Although the number of missed votes this year is lower than the 2,234 votes missed by individual lawmakers in 2012, on a percentage basis it’s a bit higher since nearly twice as many total votes were taken the previous year. Nevertheless, both figures represent a dramatic departure from the 21,162 missed votes in the 2001-02 legislative session, the year MichiganVotes.org began.
“The days of some legislators who just stop coming to work are long past,” McHugh said, noting that politicians’ habits changed almost immediately when MichiganVotes.org began making this information easily accessible 10 years ago.
Just one senator and three representatives missed 50 or more votes in 2013. There were nine senators and 71 representatives who missed no votes.

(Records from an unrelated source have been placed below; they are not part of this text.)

Definition handleGetIMEffectivePolicy (r : http_request) : R (reply EffectivePolicy.EffectivePolicy) :=
  let endpointID := TrimSpace (Query r "endpointId") in
  let conversationID := TrimSpace (Query r "conversationId") in
  if (endpointID =s "") || (conversationID =s "")
  then mret (ErrorReply StatusBadRequest "endpointId and conversationId are required")
  else with_endpoint endpointID (λ endpoint,
    if negb (is_im endpoint) then mret (ErrorReply StatusBadRequest "interaction endpoint is not an IM endpoint")
    else mret match Resolve (Ie.ID endpoint) (Ie.Provider endpoint) (Ie.ConfigJSON endpoint) conversationID with
              | inl e => ErrorReply StatusBadRequest (policy_error_text e)
              | inr policy => Reply StatusOK policy
              end).

(** ** Requests and subscriptions of chats *)

Definition handleListIMChatAuthRequests (r : http_request) : R (reply (list Req.IMChatAuthRequest)) :=
  now ← unixNow;
  attempt (ImChats.ListIMChatAuthRequests now (RqOpts.zero
    |> RqOpts.set_EndpointID (TrimSpace (Query r "endpointId"))
    |> RqOpts.set_Status (TrimSpace (Query r "status"))
    |> RqOpts.set_IncludeExpired (boolQuery r "includeExpired")
    |> RqOpts.set_Limit (intQuery r "limit" 100)))
  (internal "list IM chat auth requests failed") (λ requests,
  mret (Reply StatusOK requests)).

Inductive approve_error := Expired | Resolved | ApproveStore (e : error).

Definition imChatAuthRequestExpired (now : Z) (request : Req.IMChatAuthRequest) : bool :=
  (0 <? Req.ExpiresUnix request)%Z && (Req.ExpiresUnix request <=? now)%Z.

(** What the store is asked to approve a request with. *)
Definition subscription_for (authRequest : Req.IMChatAuthRequest) (endpoint : Ie.InteractionEndpoint) (target threadID : string) :
    Sub.IMChatSubscription :=
  Sub.zero
    |> Sub.set_EndpointID (Req.EndpointID authRequest)
    |> Sub.set_Provider (HttpBase.firstTrimmed [Ie.Provider endpoint; Req.Provider authRequest])
    |> Sub.set_ConversationID (Req.ConversationID authRequest)
    |> Sub.set_ExternalThreadID (Req.ExternalThreadID authRequest)
    |> Sub.set_ChatTitle (Req.ChatTitle authRequest)
    |> Sub.set_Target (HttpBase.firstTrimmed [target; Req.RequestedTarget authRequest;
                         interactionEndpointConfigValue endpoint "default_target"])
    |> Sub.set_ThreadID (HttpBase.firstTrimmed [threadID; Req.RequestedThreadID authRequest;
                           interactionEndpointConfigValue endpoint "default_thread_id"])
    |> Sub.set_SenderExternalID (Req.SenderExternalID authRequest)
    |> Sub.set_AuthorizedByRequestID (Req.ID authRequest)
    |> Sub.set_Subscribed true
    |> Sub.set_Verbose false.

The full report showing the missed votes of all members of the Michigan Legislature can be seen at www.michiganvotes.org/MissedVotes.aspx. It can be sorted by name or by the number of missed votes. The total number of possible votes is also listed for each legislator (those who were not in office for the entire session have lower numbers). By clicking on a legislator’s name, you can see a brief, plain-English description of the actual votes he or she missed. Missed vote totals for previous sessions can be viewed by entering a different date range.
McHugh noted that, in most cases, missed votes occur when other demands within the legislative process call a lawmaker off the floor for a few minutes, or when serious family or personal issues require an absence of an entire day or longer.
“Legislators are people, too,” McHugh said. “No one should jump to conclusions or assume bad faith — but if a legislator demonstrates a consistent pattern of missed votes for months on end, voters have a right to ask why.”
While large numbers of missed votes get people’s attention, McHugh said voters should be more concerned about the votes their legislators actually do take.
“Too many of these votes appear to serve the system ahead of the people,” he added.
To illustrate, McHugh points to the 1,028 bills and votes accumulated on the site’s “economic development” category over 13 years, and observes that promoting corporate welfare is something politicians never talk about on the campaign trail, even though these measures usually pass with large bipartisan majorities.
MichiganVotes.org is searchable and sortable by legislator, category, keyword and more. It has described more than 25,000 bills since 2001.
McHugh said while the service was started to give citizen-activists access to more information to help them influence the legislative process, its main benefit is transparency.
“We now have 13 years of bills and votes in the system — the complete legislative careers of many lawmakers,” he said. “To obtain this information anywhere else, it would be necessary to pore through thousands of pages of legislative journals.”